Of course those are the extreme cases, where parents are rightly afraid of their children. In most cases, a kind of inertia takes over, and what started as a “phase” becomes a new normal, for both parent and child.
Culture Bound Syndrome, or Emerging Global Epidemic?
It might seem that hikikomori is a peculiarly Japanese phenomena, a culture bound syndrome that is limited to this particular time and place in history. While it is true that unique cultural pressures seem to make Japan particularly vulnerable to this disorder, there is growing evidence that people in other parts of the world, particularly in Western countries, are withdrawing from the world in the same way, if not in vast numbers like in Japan. This is a link to an article from The Japan Times where French researchers discuss the potential that hikikomori exist in their own country, although obviously by a different name and perhaps to this point unidentified. This article discusses a 30 year old man from Michigan who hadn’t stepped out of his apartment for three years. There have been reports from other European countries such as Spain, England, and Italy.
So what is going on here? Could it be that this is a social disease that is “spreading” globally, brought on by tough economic times and other cultural strains? Or is it something that has been around since the start, only we are just now beginning to identify it? Perhaps, it could be that hikikomori is truly a culture bound syndrome, and the cases in other countries are isolated incidents. Or perhaps the answer is some combination of the above; perhaps hikikomori is an emerging social disease, and Japan’s unique cultural factors have made it the proverbial “canary in the coal mine”.

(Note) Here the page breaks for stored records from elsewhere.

(** The walk to the last cell below [x]. *)
Lemma wp_insert_loop n p q l x w :
  links (h_next w) p (q :: l) → StronglySorted Z.lt (q :: l) → q < x → x ∉ q :: l → (length l < n)%nat →
  wp (insert_loop n p x)
    (λ r w', w' = w ∧ ∃ l1 l2, q :: l = l1 ++ l2 ∧ last l1 = Some r ∧
       (∀ y, y ∈ l1 → y < x) ∧ (∀ y, y ∈ l2 → x < y)) w.
Proof.
  revert p q l. induction n as [|n IH]; intros p q l Hl Hs Hq Hx Hn; [lia|].
  cbn [links] in Hl. destruct Hl as (-> & Hq0 & nx & Hnx & Hl). cbn [insert_loop].
  apply wp_bind. eapply wp_get; [exact Hnx|].
  destruct l as [|z l].
  { cbn in Hl. subst nx. cbn [Z.eqb negb andb]. apply wp_ret. split; [done|].
    exists [q], []. split_and!; [done|done| |]; set_solver. }
  pose proof (links_nonzero _ _ _ z Hl ltac:(set_solver)) as Hz0.
  cbn [links] in Hl. destruct Hl as [-> Hl].
  rewrite (proj2 (Z.eqb_neq z 0)) by done. cbn [negb andb].
  apply StronglySorted_inv in Hs as [Hs Hall]. destruct (Z.ltb_spec z x) as [Hlt|Hge].
  - eapply wp_mono; [apply (IH z z l)|]; [by split|done|done|set_solver|simpl in Hn; lia|].
    intros r w' (-> & l1 & l2 & Heq & Hlast & H1 & H2). split; [done|].
    exists (q :: l1), l2. rewrite Heq. split; [done|]. split.
    { destruct l1; [done|]. by rewrite last_cons_cons. }
    split; [|done]. intros y [->|Hy]%elem_of_cons; auto.
  - apply wp_ret. split; [done|]. exists [q], (z :: l). split_and!; [done|done|set_solver|].
    assert (z ≠ x) by set_solver. apply StronglySorted_inv in Hs as [_ Hzl].
    intros y [->|Hy]%elem_of_cons; [lia|]. rewrite Forall_forall in Hzl. specialize (Hzl y Hy). lia.
Qed.

Definition with_free (f : gmap Z bool) w : W :=
  MkHeap f (h_size w) (h_next w) (h_footer w) (f_header w) (free_regions w) (heap_grow_size w)
    (first_available_vaddr w) (last_footer w) (heap_initialized w) (rflags w) (source w).

Lemma sorted_nodup (l : list Z) : StronglySorted Z.lt l → NoDup l.
Proof.
  induction 1 as [|x l _ IH Hall]; [apply NoDup_nil_2|]. apply NoDup_cons. split; [|done].
  intros Hx. rewrite Forall_forall in Hall. specialize (Hall x Hx). lia.
Qed.

(** A value cuts a list in at most one place. *)
Lemma cut_unique (x : Z) (a b c d : list Z) :
  a ++ b = c ++ d → (∀ y, y ∈ a → y < x) → (∀ y, y ∈ b → x < y) →
  (∀ y, y ∈ c → y < x) → (∀ y, y ∈ d → x < y) → a = c ∧ b = d.
Proof.
  revert b c d. induction a as [|y a IH]; intros b [|z c] d He Ha Hb Hc Hd; cbn in He.
  - done.
  - subst b. specialize (Hb z ltac:(set_solver)). specialize (Hc z ltac:(set_solver)). lia.
  - subst d. specialize (Ha y ltac:(set_solver)). specialize (Hd y ltac:(set_solver)). lia.
  - injection He as -> He. destruct (IH b c d He) as [-> ->]; try done; set_solver.
Qed.

(** Linking [x] in after [r]. *)
Lemma links_linked_in nx fr l1 r l2 x rn :
  links nx fr (l1 ++ r :: l2) → links nx rn l2 → NoDup (l1 ++ r :: l2) → x ∉ l1 ++ r :: l2 → x ≠ 0 →
  links (<[r := x]> (<[x := rn]> nx)) fr (l1 ++ r :: x :: l2).
Proof.
  intros Hl Hrl Hnd Hx Hx0. apply NoDup_app in Hnd as Hnd'. destruct Hnd' as (H1 & Hdis & [Hr2 H2]%NoDup_cons).
  eapply (links_replace _ _ _ _ l2).
  - apply NoDup_app. split; [done|]. split; [|apply NoDup_singleton].
    intros y Hy Hyr. apply (Hdis y Hy). set_solver.
  - by apply links_insert.
  - assert (x ≠ r) by set_solver. cbn [links]. split; [done|]. split; [done|]. exists rn.
    rewrite lookup_insert_ne by done. rewrite lookup_insert_eq. split; [done|].
    apply links_insert; [done|]. apply links_insert; [set_solver|done].
Qed.

Lemma wp_insert l1 l2 x w :
  links (h_next w) (free_regions w) (l1 ++ l2) → StronglySorted Z.lt (l1 ++ l2) → x ≠ 0 →
  (∀ y, y ∈ l1 → y < x) → (∀ y, y ∈ l2 → x < y) →
  wp (insert_free_block x)
     (λ _ w', relisted (with_free (<[x := true]> (h_free w)) w) (l1 ++ x :: l2) w') w.
Proof.
  intros Hl Hs Hx0 H1 H2.
  assert (x ∉ l1 ++ l2) as Hx.
  { rewrite elem_of_app. intros [Hy|Hy]; [specialize (H1 _ Hy)|specialize (H2 _ Hy)]; lia. }
  pose proof (sorted_nodup _ Hs) as Hnd.
  unfold insert_free_block. rewrite (proj2 (Z.eqb_neq x 0)) by done. apply wp_bind, wp_modify.
  apply wp_bind, wp_gets. cbn [free_regions].
  destruct l1 as [|q l1].
  - assert ((free_regions w =? 0) || (x <? free_regions w) = true) as ->.
    { destruct l2 as [|y l2]; cbn in Hl; [by rewrite Hl|]. destruct Hl as [-> _].
      specialize (H2 y ltac:(set_solver)). apply orb_true_iff. right. by apply Z.ltb_lt. }
    apply wp_bind, wp_set_next_block, wp_set_free_regions. cbn [app].
    exists (<[x := free_regions w]> (h_next w)), x. split; [done|]. split.
    + cbn [links]. split; [done|]. split; [done|]. exists (free_regions w).
      rewrite lookup_insert_eq. split; [done|]. by apply links_insert.
    + intros a Ha. rewrite lookup_insert_is_Some'. by right.
  - assert (free_regions w = q) as Hfr by (cbn in Hl; apply Hl).
    pose proof (links_nonzero _ _ _ q Hl ltac:(set_solver)) as Hq0.
    pose proof (H1 q ltac:(set_solver)) as Hqx.
    assert ((free_regions w =? 0) || (x <? free_regions w) = false) as ->.
    { rewrite Hfr. apply orb_false_iff. split; [by apply Z.eqb_neq|apply Z.ltb_ge; lia]. }
    apply wp_bind, wp_gets, wp_bind. cbn [app] in Hl, Hs, Hx, Hnd.
    eapply wp_mono; [eapply (wp_insert_loop _ _ q (l1 ++ l2))|];
      [exact Hl|done|done|done| |].
    { apply links_length in Hl; [|done]. cbn [h_next]. simpl in *. lia. }
    intros r ? (-> & m1 & m2 & Heq & Hlast & Hm1 & Hm2).
    assert (m1 = q :: l1 ∧ m2 = l2) as [-> ->].
    { symmetry in Heq. by apply (cut_unique x m1 m2 (q :: l1) l2). }
    apply last_Some in Hlast as [l1' El]. rewrite El in *.
    change (q :: l1 ++ l2) with ((q :: l1) ++ l2) in *. rewrite El in *. clear El q l1 Hfr Hq0 Hqx.
    rewrite <- app_assoc in Hl. cbn [app] in Hl.
    destruct (free_links_lookup _ _ _ _ _ Hl) as (rn & Hrn & Hrl).
    apply wp_bind. eapply wp_get; [exact Hrn|]. apply wp_bind, wp_set_next_block, wp_set_next_block.
    cbn [h_next free_regions with_list].
    exists (<[r := x]> (<[x := rn]> (h_next w))), (free_regions w). split; [done|]. split.
    + rewrite <- app_assoc in Hx, Hnd |- *. cbn [app] in *. by apply links_linked_in.
    + intros a Ha. rewrite !lookup_insert_is_Some'. auto.
Qed.

Lemma wp_replace_loop n p l1 x l2 w :
  links (h_next w) p (l1 ++ x :: l2) → NoDup (l1 ++ x :: l2) → p ≠ x → (length l1 ≤ n)%nat →
  wp (replace_loop n p x) (λ r w', w' = w ∧ last l1 = Some r) w.
Proof.
  revert p l1. induction n as [|n IH]; intros p l1 Hl Hnd Hp Hn.
  { destruct l1; [|simpl in Hn; lia]. cbn in Hl. by destruct Hl as [-> _]. }
  destruct l1 as [|y l1]; [cbn in Hl; by destruct Hl as [-> _]|].
  cbn [app links] in Hl. destruct Hl as (-> & Hy & nx & Hx & Hl). cbn [replace_loop].
  rewrite (proj2 (Z.eqb_neq y 0)) by done.
  apply wp_bind. eapply wp_get; [exact Hx|].
  cbn [app] in Hnd. apply NoDup_cons in Hnd as [Hyn Hnd].
  destruct l1 as [|z l1].
  - cbn in Hl. destruct Hl as [-> _]. rewrite Z.eqb_refl. by apply wp_ret.
  - assert (nx = z) as -> by (cbn in Hl; apply Hl).
    assert (z ≠ x) as Hzx by (intros ->; apply NoDup_cons in Hnd as [Hd _]; apply Hd; set_solver).
    rewrite (proj2 (Z.eqb_neq z x)) by done. cbn [negb].
    eapply wp_mono; [apply (IH z (z :: l1))|]; [done|done|done|simpl in *; lia|].
    intros r w' [-> Hlast]. split; [done|]. by rewrite last_cons_cons.
Qed.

The jury is still out among the experts. Right now there isn’t enough data, and with the nebulous nature of the term and the differences in cultural mores between East and West, not to mention among individual countries, further muddies the waters. While experts argue and do research, millions of Japanese families try to grapple with the problem of sons and daughters who just gave up, deciding that isolation was better than the harsh realities of the world outside their bedroom door.